Whenever traveling by air it’s crucial to let the airline know of any specific need, a process commonly called prenotification.
In the past few years, most airlines worked very hard to make sure passengers can let them know of their individual needs when booking a flight either via their website or through dedicated call centres.
Unfortunately, the same cannot be said for bookings made through travel agents. This is shameful for two reasons: differently able people are more likely to book their flights through travel agents who usually charge a premium for their services.
Last week I attended an event focusing on building awareness on accessible air travel. A recurrent concern shared across attendees is that far too often the information they provide travel agents gets lost in translation.
Thankfully, this is not the case with those travel agents who specialize in flights and holiday packages for differently able passengers.
Travel agents such as Enable Holidays, who sell bespoke accessible holidays abroad for wheelchair users, people with limited mobility and their travel companions always make sure the information they receive from their customers is correctly passed on to the airline.
Why prenotification is crucial to a smooth and pleasant journey is quite simple: the information a passenger gives the airline is passed on to airports and cabin crew so that the best possible assistance is given on the day of travel.
European law is clear on the subject. Airlines or their ticket agents must make essential information available to passengers with special needs at the time of booking.
Furthermore, travel agents and tour operators shall take all measures necessary for the receipt at all their points of sale, including sale by telephone and via the Internet, of notifications of the need for assistance made by differently able persons and forward the information to the airline at least 36 hours before the flight.
In the UK, most travel agents are members of the trade association ABTA. Article 6.C of ABTA's Code of Conduct states that all members shall "comply with all relevant statutory and regulatory requirements."
On August 2013, Reduced Mobility Rights published a damning report exposing the fact that all but two UK online travel agents were not in compliance with the law.

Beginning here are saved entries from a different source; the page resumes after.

(** [SYS_SPAWN] followed by the first run of the new task starts the
    program: the call adds a ready task that enters [spawnedTaskEntry] and
    returns its id; run with the parameters that the call left, with [w] as
    its memory and files, that function enters user mode at the entry point of
    the program with its arguments, on the user segments. *)
Theorem spawn_starts_program frame junk r y ord path argv w fd mi mt fh wd wd' content h phs :
  rax r = SYS_SPAWN -> us_ok (space (proc y)) ->
  string_at (space (proc y)) (rdi r) path -> (length path < fuel)%nat -> (length path < 128)%nat ->
  args_at (space (proc y)) (rsi r) argv -> args_ok argv ->
  ts_ok (env (sched (kern y))) -> task_ring (sched (kern y)) ord -> 0 < g_next_id (sched (kern y)) < 2 ^ 32 - 1 ->
  (forall a, is_Some (tasks (sched (kern y)) !! a) -> a ∈ ts_live (env (sched (kern y)))) ->
  opens (vfs w) path fd mi mt fh wd content -> elf_file content h phs -> e_entry h <> 0 ->
  drv_close (driver mt) (fs_instance mt) fh wd = Ok wd' ->
  us_ok (space w) -> (all_pages phs + 5 <= us_room (space w))%nat ->
  exists v y', syscall_dispatch fuel entry_addr frame junk r y = Ok (ToUser (set_rax v r), y') /\ proc y' = proc y /\
    (v = -1 \/
     (v = g_next_id (sched (kern y)) /\
      exists a t, tasks (sched (kern y)) !! a = None /\ tasks (sched (kern y')) !! a = Some t /\ state t = Ready /\ id t = v /\
        (f_rip <$> frames (sched (kern y')) !! Scheduler.rsp t) = Some entry_addr /\
        exists sp ap y'', spawnedTaskEntry (with_proc y' w) =
            Ok (EnterUser (e_entry h) sp GDT_USER_CODE GDT_USER_DATA (Z.of_nat (length argv)) ap, y'') /\
          argv_at (space (proc y'')) ap argv /\
          Forall (fun ph => is_load ph = true -> loaded content (space (proc y'')) ph) phs)).
Proof.
  intros Hrax Hok Hpath Hpf Hp128 Hargs (Hn & Hs64 & Hsf & Hso & Hsize) Hts Hring Hid Hlive Hop Hef Hentry Hclose Hwok Hroom.
  dispatch_on Hrax. unfold sysSpawn. rewrite (user_string_ok fuel _ path) by done. cbn [mbind outcome_bind].
  rewrite (proj2 (Z.leb_gt 128 (Z.of_nat (length path)))) by lia. unfold MAX_SPAWN_ARGS. rewrite (copy_argv_ok 16 _ argv) by (done || lia).
  cbn [mbind outcome_bind]. rewrite cut_short by done.
  destruct (createTask_ok entry_addr 16384 (sched (kern y)) ord Hts Hring Hid Hlive)
    as (a & s' & Ec & _ & [(-> & _)|(Ha & Hnone & _ & _ & t & Ht & Hst & Hti & Hfr)]); run_call Ec.
  - rewrite Z.eqb_refl. cbn [finish mbind outcome_bind mret outcome_ret]. eexists (-1), _. split; [done|]. split; [done | by left].
  - rewrite (proj2 (Z.eqb_neq a 0) Ha). run_call (get_task_ok a t s' Ht). cbn [finish mbind outcome_bind mret outcome_ret].
    eexists (id t), _. split; [done|]. split; [done|]. right. split; [done|]. exists a, t. split_and!; try done.
    { cbn. by rewrite Hfr. }
    unfold spawnedTaskEntry. cbn [with_proc g_spawn_params sp_path sp_argv proc].
    destruct (elf_load_ok w path argv fd mi mt fh wd wd' content h phs) as
      (sp & ap & w' & El & Hload & Hargv & _); try (done || lia).
    run_call El. rewrite (proj2 (Z.eqb_neq _ 0) Hentry). by eexists _, _, _.
Qed.

(** A second spawn before the first new task has run replaces its program:
    whatever was asked for before, [spawnedTaskEntry] finds the last request. *)
Theorem spawn_keeps_last_request r y y' path argv v :
  us_ok (space (proc y)) -> string_at (space (proc y)) (rdi r) path -> (length path < fuel)%nat -> (length path < 128)%nat ->
  args_at (space (proc y)) (rsi r) argv -> args_ok argv ->
  sysSpawn fuel entry_addr (rdi r) (rsi r) y = Ok (SysReturns v, y') -> g_spawn_params y' = mkSpawn path argv.
Proof.
  intros Hok Hpath Hpf Hp128 Hargs (Hn & Hs64 & Hsf & _). unfold sysSpawn.
  rewrite (user_string_ok fuel _ path) by done. cbn [mbind outcome_bind].
  rewrite (proj2 (Z.leb_gt 128 (Z.of_nat (length path)))) by lia. unfold MAX_SPAWN_ARGS. rewrite (copy_argv_ok 16 _ argv) by (done || lia).
  cbn [mbind outcome_bind]. rewrite cut_short by done. destruct (createTask _ _ _) as [[a s']| |]; [|done..]. cbn [mbind outcome_bind].
  destruct (a =? 0); [by intros [= _ <-]|]. destruct (get_task a s'); [|done..]. by intros [= _ <-].
Qed.

(** ** The standard input *)

(** Two tasks with no character to read: the reader gives up the processor. *)
Lemma wait_stdin_ok frame y ord : sched_inv (sched (kern y)) ord ->
  (exists a, a ∈ ord /\ a <> g_current (sched (kern y)) /\ passes (tasks (sched (kern y))) runnable a = true) ->
  exists y' o1 o2 t, wait_stdin frame y = Ok y' /\ proc y' = proc y /\
    g_pending_stdin_reader (kern y') = g_current (sched (kern y)) /\
    keyboard (kern y') = with_callback (keyboard (kern y)) (Some WAKE_STDIN_READER) /\
    g_irq_handlers (kern y') = g_irq_handlers (kern y) /\ Interrupts.ports (kern y') = Interrupts.ports (kern y) /\
    sched_inv (sched (kern y')) (o1 ++ g_current (sched (kern y)) :: o2) /\
    g_current (sched (kern y')) <> g_current (sched (kern y)) /\ length (o1 ++ g_current (sched (kern y)) :: o2) = length ord /\
    tasks (sched (kern y')) !! g_current (sched (kern y)) = Some t /\ state t = Blocked.
Proof.
  intros Hinv (a & Ha & Hne & Hrun). set (c := g_current (sched (kern y))) in *. unfold wait_stdin, blockCurrent. cbn [sched currentTask].
  pose proof (si_ring _ _ Hinv) as Hr. pose proof (ring_current _ _ _ Hr) as Hc. fold c in Hc.
  destruct (ring_in _ _ _ _ Hr Hc) as [tc Htc]. fold c. rewrite (mod_task_ok c _ tc) by exact Htc. cbn [mbind outcome_bind].
  set (s1 := with_tasks _ _).
  assert (Hinv1 : sched_inv s1 ord).
  { destruct Hinv as [H3 H4 H5 H6 H7 H8]. split; try done; cbn.
    - apply (ring_ext (tasks (sched (kern y)))); [|done]. by apply same_next_insert.
    - intros b t Hb Hst. destruct (decide (b = c)) as [->|Hbc]; [done|]. rewrite lookup_insert_ne in Hb by done. by apply (H6 b t). }
  assert (Hrun1 : forall b, b <> c -> passes (tasks s1) runnable b = passes (tasks (sched (kern y))) runnable b).
  { intros b Hb. unfold passes. cbn. by rewrite lookup_insert_ne. }
  assert (Hcno : passes (tasks s1) runnable c = false) by (unfold passes; cbn; by rewrite lookup_insert_eq).
  destruct (tick_ok s1 ord frame Hinv1) as (s2 & Et & [(p & x & q & Eo & Hx & Hp & Hcur & _ & Hinv2 & Ho)|(Hno & _)]).
  2: { rewrite Forall_forall in Hno. apply list_elem_of_In, Hno in Ha. rewrite Hrun1 in Ha by done. congruence. }
  unfold yield. run_call Et. assert (Hxc : x <> c) by (intros ->; congruence).
  assert (Hin : c ∈ q ++ p ++ [x]) by (rewrite Eo in Hc; set_solver). apply list_elem_of_split in Hin as (o1 & o2 & Eo2).
  destruct (after_tick_others _ _ _ _ c (set_state Blocked tc) Ho) as (t' & Ht' & Hst' & _); [cbn; apply lookup_insert_eq | congruence |].
  eexists _, o1, o2, t'. split; [done|].
  cbn [proc with_kern kern with_sched sched g_pending_stdin_reader keyboard g_irq_handlers Interrupts.ports setOnCharCallback].
  rewrite <- Eo2. split_and!; try done.
  - congruence.
  - rewrite Eo, !length_app. simpl. lia.
Qed.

Following our report, ABTA management agreed more needed to be done to improve the quantity and quality of information available to passengers with special needs on members’ websites.
Three and a half years later, travel agents’ customers still report significant problems with the quality of information they receive and the fact information they provide is not passed on to airlines.
Breakdowns in communication translate in a long wait for assistance at airports and sometimes even missed flights, a nightmare scenario for everyone, a tragedy for those who rely on the help of others to travel.
These complaints tell us ABTA have a legal and moral obligation to stop dancing around the issue and ensure all its members give passengers the type of service they are entitled to.
The time for window dressing, sugar coating, and empty pledges has come and gone. This is time for open heart surgery to uproot communication gaps for good.
Mind you: I am not telling the trade association to reach for the stars or re-invent the wheel. ABTA can take resolute and swift action by learning best practice from members like Enable Holiday and make their handling of bookings for differently able customers the benchmark for all members.